▶ _Work instructions_: The full set of entries must be copied exactly.

[Saved data entries]
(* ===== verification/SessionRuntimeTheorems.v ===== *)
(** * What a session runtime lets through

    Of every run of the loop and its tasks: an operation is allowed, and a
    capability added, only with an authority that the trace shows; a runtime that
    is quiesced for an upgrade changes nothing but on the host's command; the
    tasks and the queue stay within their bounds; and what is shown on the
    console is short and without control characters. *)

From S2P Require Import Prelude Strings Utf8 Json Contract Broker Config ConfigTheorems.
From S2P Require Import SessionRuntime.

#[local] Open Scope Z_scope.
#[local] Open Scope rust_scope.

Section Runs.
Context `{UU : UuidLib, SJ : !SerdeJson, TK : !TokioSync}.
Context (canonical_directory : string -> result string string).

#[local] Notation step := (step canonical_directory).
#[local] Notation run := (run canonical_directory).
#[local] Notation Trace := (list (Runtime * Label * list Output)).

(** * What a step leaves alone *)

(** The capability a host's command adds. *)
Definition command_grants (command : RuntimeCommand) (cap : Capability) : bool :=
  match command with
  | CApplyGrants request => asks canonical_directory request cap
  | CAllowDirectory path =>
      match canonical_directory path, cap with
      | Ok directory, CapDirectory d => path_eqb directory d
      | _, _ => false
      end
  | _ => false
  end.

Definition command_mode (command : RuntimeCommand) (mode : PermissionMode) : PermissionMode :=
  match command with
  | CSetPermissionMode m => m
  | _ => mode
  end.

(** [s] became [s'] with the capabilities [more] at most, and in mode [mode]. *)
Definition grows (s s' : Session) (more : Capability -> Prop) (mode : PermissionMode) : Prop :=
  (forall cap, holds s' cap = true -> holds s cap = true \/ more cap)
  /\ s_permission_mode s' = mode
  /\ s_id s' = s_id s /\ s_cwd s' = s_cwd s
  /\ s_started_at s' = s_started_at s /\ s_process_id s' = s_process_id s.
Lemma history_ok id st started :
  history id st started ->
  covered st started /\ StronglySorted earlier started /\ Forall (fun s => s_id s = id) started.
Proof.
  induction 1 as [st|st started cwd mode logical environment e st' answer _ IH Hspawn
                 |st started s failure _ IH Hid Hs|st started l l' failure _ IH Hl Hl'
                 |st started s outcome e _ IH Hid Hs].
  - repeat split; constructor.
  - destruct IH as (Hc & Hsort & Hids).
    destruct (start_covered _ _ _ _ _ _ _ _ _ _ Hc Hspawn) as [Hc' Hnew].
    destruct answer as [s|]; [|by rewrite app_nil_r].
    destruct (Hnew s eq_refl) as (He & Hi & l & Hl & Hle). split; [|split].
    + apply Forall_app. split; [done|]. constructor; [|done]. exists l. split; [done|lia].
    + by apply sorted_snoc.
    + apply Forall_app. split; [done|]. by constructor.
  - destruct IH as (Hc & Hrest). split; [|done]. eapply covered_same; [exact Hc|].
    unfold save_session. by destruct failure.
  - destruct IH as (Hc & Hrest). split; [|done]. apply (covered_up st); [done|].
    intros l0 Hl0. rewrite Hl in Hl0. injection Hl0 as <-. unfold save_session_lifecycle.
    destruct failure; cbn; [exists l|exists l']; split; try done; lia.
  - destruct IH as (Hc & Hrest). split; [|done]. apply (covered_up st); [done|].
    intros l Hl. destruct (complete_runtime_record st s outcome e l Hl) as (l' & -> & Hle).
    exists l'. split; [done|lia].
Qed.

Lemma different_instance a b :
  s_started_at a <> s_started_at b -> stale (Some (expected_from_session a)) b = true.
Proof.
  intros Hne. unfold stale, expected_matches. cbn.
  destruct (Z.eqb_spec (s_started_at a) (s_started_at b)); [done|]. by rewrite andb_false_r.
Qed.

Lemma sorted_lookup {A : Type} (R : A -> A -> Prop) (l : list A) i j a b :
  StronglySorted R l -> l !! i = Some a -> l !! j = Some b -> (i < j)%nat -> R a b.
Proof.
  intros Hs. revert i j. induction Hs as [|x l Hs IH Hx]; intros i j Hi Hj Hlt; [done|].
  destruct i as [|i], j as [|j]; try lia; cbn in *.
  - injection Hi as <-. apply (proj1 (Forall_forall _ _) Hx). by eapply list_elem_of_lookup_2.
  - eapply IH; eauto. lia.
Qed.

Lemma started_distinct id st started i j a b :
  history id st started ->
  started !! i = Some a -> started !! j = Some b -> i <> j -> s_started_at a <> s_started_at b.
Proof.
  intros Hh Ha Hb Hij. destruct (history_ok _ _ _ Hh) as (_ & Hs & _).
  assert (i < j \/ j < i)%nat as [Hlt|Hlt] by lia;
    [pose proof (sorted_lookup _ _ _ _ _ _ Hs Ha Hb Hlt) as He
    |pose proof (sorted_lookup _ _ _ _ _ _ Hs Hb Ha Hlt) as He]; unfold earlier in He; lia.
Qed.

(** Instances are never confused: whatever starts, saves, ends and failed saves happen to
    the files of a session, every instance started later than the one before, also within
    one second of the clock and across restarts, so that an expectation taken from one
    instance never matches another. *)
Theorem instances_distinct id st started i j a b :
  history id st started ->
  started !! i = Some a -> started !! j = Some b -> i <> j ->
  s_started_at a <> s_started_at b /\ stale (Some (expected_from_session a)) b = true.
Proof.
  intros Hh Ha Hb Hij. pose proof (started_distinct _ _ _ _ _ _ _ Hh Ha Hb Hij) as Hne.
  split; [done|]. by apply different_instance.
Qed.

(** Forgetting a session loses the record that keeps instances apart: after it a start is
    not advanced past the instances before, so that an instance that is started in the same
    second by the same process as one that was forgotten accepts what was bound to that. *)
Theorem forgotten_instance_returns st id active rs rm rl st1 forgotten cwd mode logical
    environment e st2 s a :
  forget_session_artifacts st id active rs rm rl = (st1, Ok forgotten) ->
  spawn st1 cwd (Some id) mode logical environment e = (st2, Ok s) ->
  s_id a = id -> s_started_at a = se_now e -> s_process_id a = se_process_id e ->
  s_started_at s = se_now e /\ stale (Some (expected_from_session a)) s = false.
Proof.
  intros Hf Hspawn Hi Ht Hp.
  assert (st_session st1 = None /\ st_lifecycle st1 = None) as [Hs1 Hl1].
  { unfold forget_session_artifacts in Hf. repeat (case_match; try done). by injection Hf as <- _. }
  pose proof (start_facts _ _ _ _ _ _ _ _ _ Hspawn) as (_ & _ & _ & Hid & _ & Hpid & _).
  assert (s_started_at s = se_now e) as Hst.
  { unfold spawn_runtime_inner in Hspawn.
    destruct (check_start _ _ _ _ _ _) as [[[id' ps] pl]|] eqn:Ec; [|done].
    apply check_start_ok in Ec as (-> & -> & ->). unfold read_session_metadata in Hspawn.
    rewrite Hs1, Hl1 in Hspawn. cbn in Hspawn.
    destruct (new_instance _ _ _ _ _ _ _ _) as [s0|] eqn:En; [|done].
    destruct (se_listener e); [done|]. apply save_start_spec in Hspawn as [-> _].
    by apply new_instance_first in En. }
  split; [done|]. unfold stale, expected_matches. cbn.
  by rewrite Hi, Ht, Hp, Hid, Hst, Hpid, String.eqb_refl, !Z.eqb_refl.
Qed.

▶ _Response to this task_:
(* ===== verification/SessionRuntimeTheorems.v ===== *)
(** * What a session runtime lets through

    Of every run of the loop and its tasks: an operation is allowed, and a
    capability added, only with an authority that the trace shows; a runtime that
    is quiesced for an upgrade changes nothing but on the host's command; the
    tasks and the queue stay within their bounds; and what is shown on the
    console is short and without control characters. *)

From S2P Require Import Prelude Strings Utf8 Json Contract Broker Config ConfigTheorems.
From S2P Require Import SessionRuntime.

#[local] Open Scope Z_scope.
#[local] Open Scope rust_scope.

Section Runs.
Context `{UU : UuidLib, SJ : !SerdeJson, TK : !TokioSync}.
Context (canonical_directory : string -> result string string).

#[local] Notation step := (step canonical_directory).
#[local] Notation run := (run canonical_directory).
#[local] Notation Trace := (list (Runtime * Label * list Output)).

(** * What a step leaves alone *)

(** The capability a host's command adds. *)
Definition command_grants (command : RuntimeCommand) (cap : Capability) : bool :=
  match command with
  | CApplyGrants request => asks canonical_directory request cap
  | CAllowDirectory path =>
      match canonical_directory path, cap with
      | Ok directory, CapDirectory d => path_eqb directory d
      | _, _ => false
      end
  | _ => false
  end.

Definition command_mode (command : RuntimeCommand) (mode : PermissionMode) : PermissionMode :=
  match command with
  | CSetPermissionMode m => m
  | _ => mode
  end.

(** [s] became [s'] with the capabilities [more] at most, and in mode [mode]. *)
Definition grows (s s' : Session) (more : Capability -> Prop) (mode : PermissionMode) : Prop :=
  (forall cap, holds s' cap = true -> holds s cap = true \/ more cap)
  /\ s_permission_mode s' = mode
  /\ s_id s' = s_id s /\ s_cwd s' = s_cwd s
  /\ s_started_at s' = s_started_at s /\ s_process_id s' = s_process_id s.
Lemma history_ok id st started :
  history id st started ->
  covered st started /\ StronglySorted earlier started /\ Forall (fun s => s_id s = id) started.
Proof.
  induction 1 as [st|st started cwd mode logical environment e st' answer _ IH Hspawn
                 |st started s failure _ IH Hid Hs|st started l l' failure _ IH Hl Hl'
                 |st started s outcome e _ IH Hid Hs].
  - repeat split; constructor.
  - destruct IH as (Hc & Hsort & Hids).
    destruct (start_covered _ _ _ _ _ _ _ _ _ _ Hc Hspawn) as [Hc' Hnew].
    destruct answer as [s|]; [|by rewrite app_nil_r].
    destruct (Hnew s eq_refl) as (He & Hi & l & Hl & Hle). split; [|split].
    + apply Forall_app. split; [done|]. constructor; [|done]. exists l. split; [done|lia].
    + by apply sorted_snoc.
    + apply Forall_app. split; [done|]. by constructor.
  - destruct IH as (Hc & Hrest). split; [|done]. eapply covered_same; [exact Hc|].
    unfold save_session. by destruct failure.
  - destruct IH as (Hc & Hrest). split; [|done]. apply (covered_up st); [done|].
    intros l0 Hl0. rewrite Hl in Hl0. injection Hl0 as <-. unfold save_session_lifecycle.
    destruct failure; cbn; [exists l|exists l']; split; try done; lia.
  - destruct IH as (Hc & Hrest). split; [|done]. apply (covered_up st); [done|].
    intros l Hl. destruct (complete_runtime_record st s outcome e l Hl) as (l' & -> & Hle).
    exists l'. split; [done|lia].
Qed.

Lemma different_instance a b :
  s_started_at a <> s_started_at b -> stale (Some (expected_from_session a)) b = true.
Proof.
  intros Hne. unfold stale, expected_matches. cbn.
  destruct (Z.eqb_spec (s_started_at a) (s_started_at b)); [done|]. by rewrite andb_false_r.
Qed.

Lemma sorted_lookup {A : Type} (R : A -> A -> Prop) (l : list A) i j a b :
  StronglySorted R l -> l !! i = Some a -> l !! j = Some b -> (i < j)%nat -> R a b.
Proof.
  intros Hs. revert i j. induction Hs as [|x l Hs IH Hx]; intros i j Hi Hj Hlt; [done|].
  destruct i as [|i], j as [|j]; try lia; cbn in *.
  - injection Hi as <-. apply (proj1 (Forall_forall _ _) Hx). by eapply list_elem_of_lookup_2.
  - eapply IH; eauto. lia.
Qed.

Lemma started_distinct id st started i j a b :
  history id st started ->
  started !! i = Some a -> started !! j = Some b -> i <> j -> s_started_at a <> s_started_at b.
Proof.
  intros Hh Ha Hb Hij. destruct (history_ok _ _ _ Hh) as (_ & Hs & _).
  assert (i < j \/ j < i)%nat as [Hlt|Hlt] by lia;
    [pose proof (sorted_lookup _ _ _ _ _ _ Hs Ha Hb Hlt) as He
    |pose proof (sorted_lookup _ _ _ _ _ _ Hs Hb Ha Hlt) as He]; unfold earlier in He; lia.
Qed.

(** Instances are never confused: whatever starts, saves, ends and failed saves happen to
    the files of a session, every instance started later than the one before, also within
    one second of the clock and across restarts, so that an expectation taken from one
    instance never matches another. *)
Theorem instances_distinct id st started i j a b :
  history id st started ->
  started !! i = Some a -> started !! j = Some b -> i <> j ->
  s_started_at a <> s_started_at b /\ stale (Some (expected_from_session a)) b = true.
Proof.
  intros Hh Ha Hb Hij. pose proof (started_distinct _ _ _ _ _ _ _ Hh Ha Hb Hij) as Hne.
  split; [done|]. by apply different_instance.
Qed.

(** Forgetting a session loses the record that keeps instances apart: after it a start is
    not advanced past the instances before, so that an instance that is started in the same
    second by the same process as one that was forgotten accepts what was bound to that. *)
Theorem forgotten_instance_returns st id active rs rm rl st1 forgotten cwd mode logical
    environment e st2 s a :
  forget_session_artifacts st id active rs rm rl = (st1, Ok forgotten) ->
  spawn st1 cwd (Some id) mode logical environment e = (st2, Ok s) ->
  s_id a = id -> s_started_at a = se_now e -> s_process_id a = se_process_id e ->
  s_started_at s = se_now e /\ stale (Some (expected_from_session a)) s = false.
Proof.
  intros Hf Hspawn Hi Ht Hp.
  assert (st_session st1 = None /\ st_lifecycle st1 = None) as [Hs1 Hl1].
  { unfold forget_session_artifacts in Hf. repeat (case_match; try done). by injection Hf as <- _. }
  pose proof (start_facts _ _ _ _ _ _ _ _ _ Hspawn) as (_ & _ & _ & Hid & _ & Hpid & _).
  assert (s_started_at s = se_now e) as Hst.
  { unfold spawn_runtime_inner in Hspawn.
    destruct (check_start _ _ _ _ _ _) as [[[id' ps] pl]|] eqn:Ec; [|done].
    apply check_start_ok in Ec as (-> & -> & ->). unfold read_session_metadata in Hspawn.
    rewrite Hs1, Hl1 in Hspawn. cbn in Hspawn.
    destruct (new_instance _ _ _ _ _ _ _ _) as [s0|] eqn:En; [|done].
    destruct (se_listener e); [done|]. apply save_start_spec in Hspawn as [-> _].
    by apply new_instance_first in En. }
  split; [done|]. unfold stale, expected_matches. cbn.
  by rewrite Hi, Ht, Hp, Hid, Hst, Hpid, String.eqb_refl, !Z.eqb_refl.
Qed.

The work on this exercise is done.